= Ceylonese cricket team in Pakistan in 1966–67 =

International cricket tour

The Ceylon cricket team toured Pakistan in November 1966. Ceylon did not then have Test status, but three five-day unofficial Tests were played, Pakistan winning all three by large margins in only four days. The tour also included two other first-class matches before the unofficial Tests.

==The Ceylon team==

- Michael Tissera (captain)
- Neil Chanmugam
- Fitzroy Crozier
- Herbert Fernando
- Lionel Fernando
- Norton Fredrick
- David Heyn
- Clive Inman
- Stanley Jayasinghe
- Nihal Kodituwakku
- Ian Pieris
- Anura Tennekoon
- B. W. R. Thomas
- Sarath Wimalaratne

All 14 players appeared in the three-match series against Pakistan. Pakistan, captained by Hanif Mohammad, also used 14 players. Only five of the Ceylon team – Tissera, Chanmugam, Herbert Fernando, Fredrick and Jayasinghe – had toured India in 1964–65, Ceylon's previous major tour.

==The tour==
After a drawn two-day match in Bahawalpur, the Ceylon team drew a first-class match against a President's XI in Rawalpindi. Inman was the highest scorer, with 87 in 90 minutes in the first innings, and Wimalaratne and Thomas were the chief wicket-takers. Next came a first-class match in Lyallpur against a Punjab Governor's XI, which was also drawn. Inman scored 102 in 127 minutes in the first innings, and Chanmugam and Thomas were the chief wicket-takers.

In the first unofficial Test, at Lahore Stadium, Pakistan scored 425 (Mushtaq Mohammad 101), Crozier taking 6 for 135 and Chanmugam 3 for 54. Ceylon were then dismissed for 189 (Intikhab Alam 5 for 70; Wimalaratne, at number 11, was the highest scorer with 41 not out) and, following on, 275 (Jayasinghe 118; Intikhab Alam 4 for 85). Pakistan scored 40 without loss to win by 10 wickets.

The second match, at Dacca Stadium, was even more one-sided, Pakistan declaring and winning by an innings and 37 runs. Pakistan scored 517 for 7 declared (Mushtaq Mohammad 129, Hanif Mohammad 114; Thomas took the first three wickets and finished with 3 for 166). Ceylon made 213 and 267. Crozier's 57 in the second innings was the only fifty; Saeed Ahmed took 5 for 48 and 5 for 82.

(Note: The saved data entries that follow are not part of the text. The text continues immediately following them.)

Lemma written_nil pid k dest : written pid k k dest [].
Proof. intros x. cbn [length]. destruct (_ && _) eqn:E; [bool_lia|done]. Qed.

Lemma written_app pid k1 k2 k3 dest d1 d2 :
  written pid k1 k2 dest d1 -> written pid k2 k3 (dest + Z.of_nat (length d1)) d2 ->
  written pid k1 k3 dest (d1 ++ d2).
Proof.
  intros H1 H2 x. rewrite H2, H1, length_app.
  destruct ((dest + _ <=? x) && _) eqn:E2.
  - rewrite (proj2 (andb_true_iff _ _)) by (split; bool_lia).
    rewrite app_nth2 by bool_lia. f_equal. bool_lia.
  - destruct ((dest <=? x) && _) eqn:E1.
    + rewrite (proj2 (andb_true_iff _ _)) by (split; bool_lia).
      rewrite app_nth1 by bool_lia. done.
    + by rewrite (proj2 (andb_false_iff _ _)) by bool_lia.
Qed.

Lemma poke_written pid k a bs : region pid k a 4 ->
  length bs = 4%nat -> Forall byte_ok bs ->
  written pid k (snd (k_poke pid a (of_le bs) k)) a bs.
Proof.
  intros Hr Hl Hb x. rewrite poke_bytes, Hl by (intros; apply Hr; lia).
  assert (le_bytes 4 (of_le bs) = bs) as -> by (rewrite <- Hl; by apply le_bytes_of_le). done.
Qed.

Lemma write_words_spec pid dest data j k : region pid k dest (4 * j) ->
  (4 * j <= length data)%nat -> Forall byte_ok data ->
  exists k', write_words pid dest data j k = Done (drop (4 * j) data, k') /\
    written pid k k' dest (take (4 * j) data) /\ same_map pid k k'.
Proof.
  revert dest data k. induction j as [|j IH]; intros dest data k Hr Hl Hb.
  - exists k. split; [reflexivity|]. split; [apply written_nil|done].
  - destruct data as [|b0 [|b1 [|b2 [|b3 data]]]]; cbn [length] in Hl; try lia.
    cbn [write_words]. unfold mbind, prog_bind, kop.
    destruct (k_poke pid dest (of_le [b0; b1; b2; b3]) k) as [rc k1] eqn:E.
    assert (k1 = snd (k_poke pid dest (of_le [b0; b1; b2; b3]) k)) as Ek by by rewrite E.
    assert (same_map pid k k1) as Hs by (intros x; rewrite Ek; apply poke_mapped).
    apply (Forall_app _ [b0; b1; b2; b3] data) in Hb as [Hb1 Hb2].
    destruct (IH (dest + 4) data k1) as (k2 & E2 & H2 & H3); [apply (region_same _ k), (region_part _ _ dest (4 * S j)); [done..|lia|lia]|lia|done|].
    rewrite E2. exists k2. replace (4 * S j)%nat with (4 + 4 * j)%nat by lia. split; [done|].
    change (take (4 + 4 * j) (b0 :: b1 :: b2 :: b3 :: data)) with
      ([b0; b1; b2; b3] ++ take (4 * j) data).
    split; [|by eapply same_map_trans]. apply written_app with k1; [|exact H2].
    rewrite Ek. apply poke_written; [|done..]. apply (region_part _ _ dest (4 * S j)); [done|lia|lia].
Qed.

(** The word that overlaps the end is read first, so what lies behind the data
    survives the store. *)
Lemma poke_tail pid k a bs r : region pid k a 4 ->
  (r < 4)%nat -> length bs = r -> Forall byte_ok bs ->
  let d := fst (k_peek pid a k) in
  let k1 := snd (k_peek pid a k) in
  written pid k (snd (k_poke pid a (of_le (bs ++ drop r (le_bytes 4 d))) k1)) a bs.
Proof.
  intros Hreg Hr Hl Hb d k1 x.
  assert (length (bs ++ drop r (le_bytes 4 d)) = 4%nat) as Hl4.
  { rewrite length_app, length_drop, le_bytes_length. lia. }
  assert (Forall byte_ok (bs ++ drop r (le_bytes 4 d))) as Hok.
  { apply Forall_app. split; [done|]. apply Forall_drop, le_bytes_ok. }
  assert (region pid k1 a 4) as Hreg1 by (apply (region_same _ k); [intros y; apply peek_mapped|done]).
  rewrite (poke_written pid k1 a _ Hreg1 Hl4 Hok x), Hl4, Hl.
  destruct ((a <=? x) && (x <? a + Z.of_nat 4)) eqn:E4.
  - destruct ((a <=? x) && (x <? a + Z.of_nat r)) eqn:Er.
    + rewrite app_nth1 by bool_lia. done.
    + rewrite app_nth2 by bool_lia. rewrite Hl. unfold d. rewrite peek_bytes, <- bytes_at_4 by (intros; apply Hreg; lia).
      assert (exists i, x = a + Z.of_nat i /\ (r <= i < 4)%nat) as (i & -> & Hi).
      { exists (Z.to_nat (x - a)). bool_lia. }
      replace (Z.to_nat (a + Z.of_nat i - a) - r)%nat with (i - r)%nat by lia.
      rewrite nth_lookup, lookup_drop. replace (r + (i - r))%nat with i by lia.
      do 4 (destruct i as [|i]; [cbn; f_equal; lia|]). lia.
  - rewrite (proj2 (andb_false_iff _ _)) by bool_lia. apply peek_same.
Qed.

Lemma ptrace_writedata_ok pid dest data k : region pid k dest (words_of (length data)) ->
  Forall byte_ok data ->
  exists k', ptrace_writedata pid dest data (length data) k = Done (0, k') /\
    written pid k k' dest data /\ same_map pid k k'.
Proof.
  intros Hreg Hb. unfold ptrace_writedata. set (size := length data) in *.
  pose proof (Nat.div_mod_eq size 4) as Hd. pose proof (words_of_le size) as Hw.
  pose proof (Nat.mod_upper_bound size 4 ltac:(lia)) as Hm.
  destruct (write_words_spec pid dest data (size / 4) k) as (k1 & E1 & H1 & Hs); [apply (region_part _ _ dest (words_of size)); [done|lia|lia]|lia|done|].
  unfold mbind, prog_bind. rewrite E1.
  assert (length (drop (4 * (size / 4)) data) = size mod 4)%nat as Hlen.
  { rewrite length_drop. fold size. lia. }
  destruct (Nat.ltb_spec 0 (size mod 4)) as [Hpos|Hz].
  - unfold kop, mret, prog_ret. set (a := dest + 4 * Z.of_nat (size / 4)).
    assert (region pid k1 a 4) as Ha.
    { apply (region_same _ k), (region_part _ _ dest (words_of size)); [done..|unfold a; lia|]. rewrite words_of_mod by done. unfold a. lia. }
    pose proof (poke_tail pid k1 a (drop (4 * (size / 4)) data) (size mod 4) Ha Hm Hlen) as Ht.
    pose proof (peek_mapped pid a k1) as Hm1. destruct (k_peek pid a k1) as [d k2]. cbn [fst snd] in Ht, Hm1.
    rewrite (proj2 (Nat.leb_le _ _)) by lia.
    rewrite take_ge by lia.
    pose proof (poke_mapped pid a (of_le (drop (4 * (size / 4)) data ++ drop (size mod 4) (le_bytes 4 d))) k2) as Hm2.
    destruct (k_poke _ _ _ k2) as [rc k3]. cbn [snd] in Ht, Hm2.
    exists k3. split; [done|]. split; [|intros x; rewrite Hm2, Hm1; apply Hs]. rewrite <- (take_drop (4 * (size / 4)) data).
    apply written_app with k1; [done|].
    replace (dest + Z.of_nat (length (take (4 * (size / 4)) data))) with a
      by (rewrite length_take; fold size; unfold a; lia).
    apply Ht. by apply Forall_drop.
  - exists k1. split; [done|]. split; [|done]. rewrite take_ge in H1 by (fold size; lia). exact H1.
Qed.

Lemma written_bytes_at pid k k' dest data :
  written pid k k' dest data -> bytes_at pid k' dest (length data) = data.
Proof.
  intros Hw. apply list_eq. intros i.
  assert (forall n a i, (i < n)%nat -> bytes_at pid k' a n !! i = Some (byte_at pid k' (a + Z.of_nat i))) as Hb.
  { induction n as [|n IH]; intros a j Hj; [lia|]. destruct j as [|j]; cbn [bytes_at lookup list_lookup].
    - by rewrite Z.add_0_r.
    - rewrite IH by lia. do 2 f_equal. lia. }
  destruct (Nat.lt_ge_cases i (length data)) as [Hi|Hi].
  - rewrite Hb by done. rewrite Hw, (proj2 (andb_true_iff _ _)) by (split; bool_lia).
    replace (Z.to_nat (dest + Z.of_nat i - dest)) with i by lia.
    destruct (lookup_lt_is_Some_2 data i Hi) as [y Hy]. rewrite Hy. f_equal.
    by apply nth_lookup_Some.
  - rewrite !lookup_ge_None_2; rewrite ?bytes_at_length; done.
Qed.
(** [(expiration - now)] in milliseconds; the division truncates. *)
Definition getRemainingTime (now expiration : timespec) : Z :=
  if tv_sec expiration <? tv_sec now then 0
  else (tv_sec expiration - tv_sec now) * 1000 +
       Z.quot (tv_nsec expiration - tv_nsec now) 1000000.

(** ** Waiting *)

(** The key of an event that counts: a press of one of the physical keys. *)
Definition press_of (r : input_read) : option Z :=
  match r with
  | ShortRead => None
  | Event type code value =>
      if negb (type =? EV_KEY) then None
      else if negb (value =? 1) then None
      else if existsb (fun c => code =? c) physical_keycodes then Some code
      else None
  end.

(** The reads after one poll in the first loop. *)
Fixpoint initial_reads (rs : list input_read) (pressedKey : Z) : Z :=
  match rs with
  | [] => pressedKey
  | r :: rs' =>
      match press_of r with
      | Some code => initial_reads rs' code
      | None => initial_reads rs' pressedKey
      end
  end.

(** [while (pressedKey == 0 && getRemainingTime(expiration) > 0)]: the key and
    the rest of the script; [None] where [epoll_wait] fails. *)
Fixpoint initial_loop (script : list step) (expiration : timespec) (pressedKey : Z)
    : option (Z * list step) :=
  if negb (pressedKey =? 0) then Some (pressedKey, script)
  else
    match script with
    | [] => Some (pressedKey, [])
    | s :: script' =>
        if getRemainingTime (st_now s) expiration <=? 0 then Some (pressedKey, script')
        else
          match st_poll s with
          | None => None
          | Some rs => initial_loop script' expiration (initial_reads rs pressedKey)
          end
    end.

(** The reads after one poll in the second loop: the count so far and the
    vibrations; [None] where another key was pressed. *)
Fixpoint press_reads (rs : list input_read) (pressedKey presses : Z) : option Z * list effect :=
  match rs with
  | [] => (Some presses, [])
  | r :: rs' =>
      match press_of r with
      | None => press_reads rs' pressedKey presses
      | Some code =>
          if pressedKey =? code then
            let presses' := presses + 1 in
            let fx := if presses' <? DETECTION_PRESSES then vibrate 1 VIBRATION_SHORT 0 else [] in
            let '(r, fx') := press_reads rs' pressedKey presses' in
            (r, fx ++ fx')
          else (None, [])
      end
  end.

Fixpoint press_loop (script : list step) (expiration : timespec) (pressedKey presses : Z)
    : option Z * list effect :=
  if DETECTION_PRESSES <=? presses then (Some presses, [])
  else
    match script with
    | [] => (Some presses, [])
    | s :: script' =>
        if getRemainingTime (st_now s) expiration <=? 0 then (Some presses, [])
        else
          match st_poll s with
          | None => (None, [])
          | Some rs =>
              match press_reads rs pressedKey presses with
              | (None, fx) => (None, fx)
              | (Some presses', fx) =>
                  let '(r, fx') := press_loop script' expiration pressedKey presses' in
                  (r, fx ++ fx')
              end
          end
    end.

(** The code at the label [leave]. *)
Definition leave (efd : Z) (fds : list Z) : list effect :=
  (if 0 <=? efd then [FxClose efd] else []) ++ map FxClose fds.

Definition after_delay (t : timespec) (d : Z) : timespec := mkTime (tv_sec t + d) (tv_nsec t).

(** [epoll_ctl] on each descriptor; the loop stops at the first failure. *)
Definition register_ok (ctl : Z -> Z) (fds : list Z) : bool := forallb (fun fd => ctl fd =? 0) fds.

(** [detectSafemodeTrigger]: [efd] is what [epoll_create] returns and [ctl fd]
    what [epoll_ctl] returns for a device, [t1] and [t2] the clock before each loop. *)
Definition detectSafemodeTrigger (skipInitialDelay : bool) (dir : option (list device))
    (efd : Z) (ctl : Z -> Z) (t1 t2 : timespec) (script : list step) : bool * list effect :=
  let '(fds, pressedKey, fx) := openKeyDevices dir MAX_DEVICES in
  if (length fds =? 0)%nat then (false, fx ++ leave (-1) fds)
  else if pressedKey <? 0 then (false, fx ++ leave (-1) fds)
  else if (pressedKey =? 0) && skipInitialDelay then (false, fx ++ leave (-1) fds)
  else if efd <? 0 then (false, fx ++ leave efd fds)
  else
    let fx := fx ++ [FxOpen efd] in
    if negb (register_ok ctl fds) then (false, fx ++ leave efd fds)
    else
      match initial_loop script (after_delay t1 INITIAL_DELAY) pressedKey with
      | None => (false, fx ++ leave efd fds)
      | Some (pressedKey, script) =>
          if pressedKey =? 0 then (false, fx ++ leave efd fds)
          else
            let fx := fx ++ vibrate 2 VIBRATION_SHORT VIBRATION_INTERVAL in
            match press_loop script (after_delay t2 DETECTION_TIMEOUT) pressedKey 1 with
            | (None, fx') => (false, fx ++ fx' ++ leave efd fds)
            | (Some presses, fx') =>
                if DETECTION_PRESSES <=? presses
                then (true, fx ++ fx' ++ vibrate 1 VIBRATION_LONG 0 ++ leave efd fds)
                else (false, fx ++ fx' ++ leave efd fds)
            end
      end.
End Safemode.

(** ** Which key is held *)

Definition relevant (d : device) : bool :=
  negb (is_dot (d_name d)) && (0 <=? d_fd d) &&
  existsb (fun c => test_bit c (d_keys d)) physical_keycodes.

(** The devices that are opened for good, and the held keys found on them. *)
Definition kept (devs : list device) (max_fds : nat) : list device :=
  take max_fds (filter (fun d => relevant d = true) devs).

Definition held_keys (d : device) : list Z :=
  filter (fun c => test_bit c (d_held d) = true) physical_keycodes.

(** No key, one key, or more than one. *)
Definition single_key (keys : list Z) : Z :=
  match keys with
  | [] => 0
  | [k] => k
  | _ => -1
  end.

Lemma single_key_snoc obs c :
  Forall (fun k => k <> 0) obs -> c <> 0 ->
  (if single_key obs =? 0 then c else -1) = single_key (obs ++ [c]).
Proof.
  intros Ho Hc. destruct obs as [|k [|k' obs]]; [done| |done].
  cbn. apply Forall_cons in Ho as [Hk _]. by rewrite (proj2 (Z.eqb_neq k 0)).
Qed.

Lemma single_key_many obs : (2 <= length obs)%nat -> single_key obs = -1.
Proof. intros Hl. destruct obs as [|? [|? ?]]; simpl in *; try lia; done. Qed.
(* ===== verification/Membased.v ===== *)
(** * Membased: file access through shared memory
      (Xposed-master/xposed_service.cpp, namespace membased)

    Zygote asks a helper process to open files for it.  Requests and answers
    are exchanged in one block of shared memory, guarded by a mutex and a
    condition variable.

    A client function is a [proc]: what it writes before each [callService], and
    how it goes on from the memory it finds when the answer is there.  [run] is
    its meaning when every call is answered at once by the server's [looper].
    [step] is the real execution: the threads of the server and of any number
    of clients, with the mutex, waiting, signals that wake one waiter, and
    spurious wakeups.  A thread's code between two operations on the mutex or
    the condition variable is one step; the reads after [makeIdle] has
    released the mutex are steps of their own. *)

From S2P Require Import Prelude CLib FileSys.

Inductive State := STATE_NOT_RUNNING | STATE_IDLE | STATE_SERVICE_ACTION | STATE_SERVER_RESPONSE.
Inductive Action := OP_NONE | OP_ACCESS_FILE | OP_STAT_FILE | OP_READ_FILE.

#[export] Instance State_eq_dec : EqDecision State.
Proof. solve_decision. Defined.

(** The union of the three requests: the member written last.  A field that a
    client leaves unset holds stale bytes until the server sets it. *)
Record AccessFileData := mkAccess { af_path : cstr; af_mode : Z; af_result : option Z }.
Record StatFileData := mkStatFile { sf_path : cstr; sf_st : option statbuf; sf_result : option Z }.
Record ReadFileData := mkRead {
  rf_path : cstr; rf_offset : Z; rf_totalSize : Z; rf_bytesRead : Z; rf_eof : bool;
  rf_content : list Z
}.
Inductive Data := DAccess (d : AccessFileData) | DStat (d : StatFileData) | DRead (d : ReadFileData).

Record MemBasedState := mkShared { state : State; action : Action; error : Z; data : Data }.

Definition set_state (s : State) (m : MemBasedState) := mkShared s (action m) (error m) (data m).
Definition set_error (e : Z) (m : MemBasedState) := mkShared (state m) (action m) e (data m).
Definition set_data (d : Data) (m : MemBasedState) := mkShared (state m) (action m) (error m) d.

The third match, at the National Stadium, Karachi, was another innings victory for Pakistan. Ceylon were dismissed for 178 (Saleem Altaf 4 for 56), Pakistan replied with 483 (Javed Burki 210; Crozier 7 for 133) and Ceylon made 270 in their second innings (Tissera 120 not out; Intikhab Alam 4 for 55), giving Pakistan victory by an innings and 35 runs.

In the series, Pakistan scored 1466 runs for 27 wickets at an average of 54.29; Ceylon scored 1392 for 60 wickets, average 23.20.

The tour, which had been intended to prepare the Ceylon players for the planned tour of England in 1968, was a disappointment. Wisdens report put Ceylon's failure down to their inexperience in longer matches: "Ceylon, whose cricket is normally confined to one and a half day games, showed their inability in four-day cricket, always forcing the pace, trying to make the game bright and entertaining, and as a result they lacked the staying power and temperament which are so vital in big cricket." Some of the Ceylon players thought the Pakistan umpires were biased against them.

==Leading players==
In the three matches against Pakistan, Crozier was Ceylon's outstanding player, taking 14 wickets (out of the 27 wickets Pakistan lost in total) at an average of 26.57, and making 142 runs at an average of 23.66. Jayasinghe and Tissera each scored a century, but otherwise failed to reach 30; Ceylon's only other fifty was Crozier's in the second match. Inman, after good form in the preliminary matches, scored only 110 runs at an average of 18.33.